Section GetFacts.
Variable get_embedding : string -> list R.
Variable threshold : R.

Local Abbreviation get := (SemanticCache.get get_embedding threshold).

(** What [get] does on a store whose cache entries are all empty or
    well formed. *)
Lemma get_spec query w :
  let q := get_embedding query in
  (forall k, In k (cache_keys w) -> entry_ok q (dict_get String.eqb (redis w) k) = true) ->
  exists r w',
    get query w = (Ok r, w') /\
    trace w' = trace w ++ [EvCacheGet query; EvEmbedding query]
                 ++ flat_map (division_at (redis w) q) (cache_keys w) /\
    redis w' = redis w /\
    bm25_index w' = bm25_index w /\ doc_mapping w' = doc_mapping w /\
    (forall x, x < next_ref w -> objects w' x = objects w x) /\
    match r with
    | None =>
        objects w' = objects w /\
        forall k s, In k (cache_keys w) -> similarity_at (redis w) q k = Some s ->
          np_gt s (Finite 0) = true -> np_ge s (Finite threshold) = false
    | Some refs =>
        exists k s data rs,
          In k (cache_keys w) /\
          dict_get String.eqb (redis w) k = Some (JsonBytes data) /\
          cj_results data = Some rs /\
          similarity_at (redis w) q k = Some s /\
          np_gt s (Finite 0) = true /\ np_ge s (Finite threshold) = true /\
          (forall k' s', In k' (cache_keys w) -> similarity_at (redis w) q k' = Some s' ->
             np_gt s' s = false) /\
          map (objects w') refs = rs /\
          Forall (fun x => next_ref w <= x) refs
    end.
Proof.
  intros q Hok.
  unfold SemanticCache.get, bind, emit_events, redis_keys, ret. simpl.
  fold (cache_keys w). fold q.
  destruct (cache_keys w) as [|k0 ks] eqn:Hkeys.
  - exists None, (log [EvCacheGet query; EvEmbedding query] w). simpl.
    repeat split; auto. intros k s [].
  - rewrite <- Hkeys in Hok |- *.
    destruct (scan_spec (redis w) q (cache_keys w) (Finite 0) None Hok)
      as (m & b & Hscan & Hmax & Hbest).
    change (redis (log [EvCacheGet query; EvEmbedding query] w)) with (redis w).
    rewrite Hscan. simpl.
    destruct (np_ge m (Finite threshold) && SemanticCache.key_truthy b) eqn:Hgate.
    + apply andb_true_iff in Hgate as [Hge Htruthy].
      destruct Hbest as [[-> ->]|(Hgt & k & -> & Hin & Hs)]; [discriminate|].
      destruct (entry_ok_similarity _ _ _ _ (Hok k Hin) Hs) as (data & emb & rs & Hget & He & Hr & _).
      unfold redis_get, lift, item. simpl. rewrite Hget. simpl. rewrite Hr. unfold ret.
      set (w1 := log (flat_map (division_at (redis w) q) (cache_keys w))
                   (log [EvCacheGet query; EvEmbedding query] w)).
      destruct (new_results_spec rs w1)
        as (refs & w' & Hrun & Hobj & Hfresh & Hold & _ & Hredis & Htrace & Hi & Hm).
      rewrite Hrun. exists (Some refs), w'. simpl in *.
      split; [reflexivity|]. rewrite Htrace, Hredis, Hi, Hm, <- app_assoc.
      repeat split; auto.
      exists k, m, data, rs. repeat split; auto.
    + exists None, (log (flat_map (division_at (redis w) q) (cache_keys w))
                      (log [EvCacheGet query; EvEmbedding query] w)).
      split.
      { destruct b; reflexivity. }
      simpl. rewrite <- app_assoc. repeat split; auto.
      intros k s Hin Hs Hpos.
      destruct Hbest as [[-> ->]|(Hgt & k' & -> & Hin' & Hs')].
      * rewrite (Hmax k s Hin Hs) in Hpos. discriminate.
      * rewrite (cache_key_truthy w k' Hin'), andb_true_r in Hgate.
        destruct (np_ge s (Finite threshold)) eqn:Hst; [|reflexivity].
        destruct (np_gt_not_nan _ _ Hpos) as [Hsn _].
        destruct (np_gt_not_nan _ _ Hgt) as [Hmn _].
        pose proof (np_not_gt_ge _ _ Hsn Hmn (Hmax k s Hin Hs)) as Hms.
        rewrite (np_ge_trans _ _ _ Hms Hst) in Hgate. discriminate.
Qed.
End GetFacts.

Section GetOutcomes.
Variable get_embedding : string -> list R.
Variable threshold : R.

Local Abbreviation get := (SemanticCache.get get_embedding threshold).

Lemma get_hits query w k s :
  let q := get_embedding query in
  (forall k, In k (cache_keys w) -> entry_ok q (dict_get String.eqb (redis w) k) = true) ->
  In k (cache_keys w) -> similarity_at (redis w) q k = Some s ->
  np_gt s (Finite 0) = true -> np_ge s (Finite threshold) = true ->
  exists refs w', get query w = (Ok (Some refs), w').
Proof.
  intros q Hok Hin Hs Hpos Hge.
  destruct (get_spec get_embedding threshold query w Hok)
    as ([refs|] & w' & Hrun & _ & _ & _ & _ & _ & Hr).
  - now exists refs, w'.
  - destruct Hr as [_ Hr]. rewrite (Hr k s Hin Hs Hpos) in Hge. discriminate.
Qed.

Lemma get_misses query w :
  let q := get_embedding query in
  (forall k, In k (cache_keys w) -> entry_ok q (dict_get String.eqb (redis w) k) = true) ->
  (forall k s, In k (cache_keys w) -> similarity_at (redis w) q k = Some s ->
     np_gt s (Finite 0) = false \/ np_ge s (Finite threshold) = false) ->
  exists w', get query w = (Ok None, w').
Proof.
  intros q Hok Hnone.
  destruct (get_spec get_embedding threshold query w Hok)
    as ([refs|] & w' & Hrun & _ & _ & _ & _ & _ & Hr).
  - destruct Hr as (k & s & _ & _ & Hin & _ & _ & Hs & Hpos & Hge & _).
    destruct (Hnone k s Hin Hs) as [H|H]; congruence.
  - now exists w'.
Qed.

Lemma scan_raises store q : forall keys m b k v,
  In k keys -> dict_get String.eqb store k = Some v -> malformed v ->
  exists e evs, SemanticCache.scan store q keys m b = (Raise e, evs).
Proof.
  induction keys as [|k0 keys IH]; intros m b k v Hin Hget Hbad; [contradiction|].
  simpl.
  destruct (dict_get String.eqb store k0) as [[| |data| |]|] eqn:Hget0;
    try (eexists _, _; reflexivity).
  - destruct Hin as [->|Hin]; [|now apply (IH m b k v)].
    rewrite Hget in Hget0. inversion Hget0; subst v. contradiction.
  - simpl. destruct (cj_embedding data) as [emb|] eqn:He; [|eexists _, _; reflexivity].
    destruct (np_dot q emb) as [d|e]; [|eexists _, _; reflexivity].
    assert (Hin' : In k keys).
    { destruct Hin as [->|Hin]; [|exact Hin].
      rewrite Hget in Hget0. inversion Hget0; subst v. simpl in Hbad. congruence. }
    destruct (np_gt (np_divide d (norm q * norm emb)) m).
    + destruct (IH (np_divide d (norm q * norm emb)) (Some k0) k v Hin' Hget Hbad)
        as (e & evs & ->).
      eexists _, _; reflexivity.
    + destruct (IH m b k v Hin' Hget Hbad) as (e & evs & ->).
      eexists _, _; reflexivity.
  - destruct Hin as [->|Hin]; [|now apply (IH m b k v)].
    rewrite Hget in Hget0. discriminate.
Qed.

Lemma get_raises query w k v :
  In k (cache_keys w) -> dict_get String.eqb (redis w) k = Some v -> malformed v ->
  exists e w', get query w = (Raise e, w').
Proof.
  intros Hin Hget Hbad.
  unfold SemanticCache.get, bind, emit_events, redis_keys, ret. simpl.
  fold (cache_keys w).
  destruct (cache_keys w) as [|k0 ks] eqn:Hkeys; [contradiction|].
  rewrite <- Hkeys in Hin |- *.
  change (redis (log [EvCacheGet query; EvEmbedding query] w)) with (redis w).
  destruct (scan_raises (redis w) (get_embedding query) (cache_keys w) (Finite 0) None
              k v Hin Hget Hbad) as (e & evs & ->).
  eexists _, _. reflexivity.
Qed.

Lemma division_at_In store q k data emb :
  dict_get String.eqb store k = Some (JsonBytes data) ->
  cj_embedding data = Some emb ->
  entry_ok q (dict_get String.eqb store k) = true ->
  division_at store q k = [EvDivide (dot_product q emb) (norm q * norm emb)].
Proof.
  intros Hget He Hok. unfold division_at, np_dot. rewrite Hget, He.
  unfold entry_ok in Hok. rewrite Hget, He in Hok.
  destruct (cj_results data); [|discriminate]. now rewrite Hok.
Qed.
End GetOutcomes.

(** ** Claims C2, C6 and C9: the cache gate *)

Ltac norm_is v :=
  unfold norm; simpl;
  match goal with
  | |- sqrt ?x = _ => replace x with (v * v)%R by lra
  end;
  apply sqrt_square; lra.

Lemma norm_one : norm [1]%R = 1%R.
Proof. norm_is 1%R. Qed.

Lemma norm_unit2 : norm [1; 0]%R = 1%R.
Proof. norm_is 1%R. Qed.

Lemma norm_unit2' : norm [0; 1]%R = 1%R.
Proof. norm_is 1%R. Qed.

Lemma norm_zero2 : norm [0; 0]%R = 0%R.
Proof. norm_is 0%R. Qed.

Lemma norm_unit5 : norm [1; 0; 0; 0; 0]%R = 1%R.
Proof. norm_is 1%R. Qed.

Lemma norm_at_threshold : norm [19; 5; 3; 2; 1]%R = 20%R.
Proof. norm_is 20%R. Qed.

Lemma norm_below_threshold : norm [9499; 3125; 58; 3; 1]%R = 10000%R.
Proof. norm_is 10000%R. Qed.

Ltac single_key :=
  let k := fresh "k" in
  let H := fresh "H" in
  intros k H; vm_compute in H; repeat (destruct H as [<-|H]; [reflexivity|]); contradiction.

Lemma similarity_at_threshold :
  similarity_at (redis at_threshold_world) (Toy.get_embedding "five") "semantic_cache:a"
  = Some (Finite (19 / 20)).
Proof.
  unfold similarity_at; simpl. unfold np_dot; simpl.
  change (Toy.get_embedding "five") with [1; 0; 0; 0; 0]%R.
  rewrite norm_unit5, norm_at_threshold, np_divide_nonzero by lra.
  do 2 f_equal. simpl. lra.
Qed.

Lemma similarity_below_threshold :
  similarity_at (redis below_threshold_world) (Toy.get_embedding "five") "semantic_cache:b"
  = Some (Finite (9499 / 10000)).
Proof.
  unfold similarity_at; simpl. unfold np_dot; simpl.
  change (Toy.get_embedding "five") with [1; 0; 0; 0; 0]%R.
  rewrite norm_unit5, norm_below_threshold, np_divide_nonzero by lra.
  do 2 f_equal. simpl. lra.
Qed.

= = = = = = =

* _Problem to solve_
Word for word, quote the lines of the material from the first line through the line with "cj_results data = Some rs /\", both ends included.

* _Task result_
Section GetFacts.
Variable get_embedding : string -> list R.
Variable threshold : R.

Local Abbreviation get := (SemanticCache.get get_embedding threshold).

(** What [get] does on a store whose cache entries are all empty or
    well formed. *)
Lemma get_spec query w :
  let q := get_embedding query in
  (forall k, In k (cache_keys w) -> entry_ok q (dict_get String.eqb (redis w) k) = true) ->
  exists r w',
    get query w = (Ok r, w') /\
    trace w' = trace w ++ [EvCacheGet query; EvEmbedding query]
                 ++ flat_map (division_at (redis w) q) (cache_keys w) /\
    redis w' = redis w /\
    bm25_index w' = bm25_index w /\ doc_mapping w' = doc_mapping w /\
    (forall x, x < next_ref w -> objects w' x = objects w x) /\
    match r with
    | None =>
        objects w' = objects w /\
        forall k s, In k (cache_keys w) -> similarity_at (redis w) q k = Some s ->
          np_gt s (Finite 0) = true -> np_ge s (Finite threshold) = false
    | Some refs =>
        exists k s data rs,
          In k (cache_keys w) /\
          dict_get String.eqb (redis w) k = Some (JsonBytes data) /\
          cj_results data = Some rs /\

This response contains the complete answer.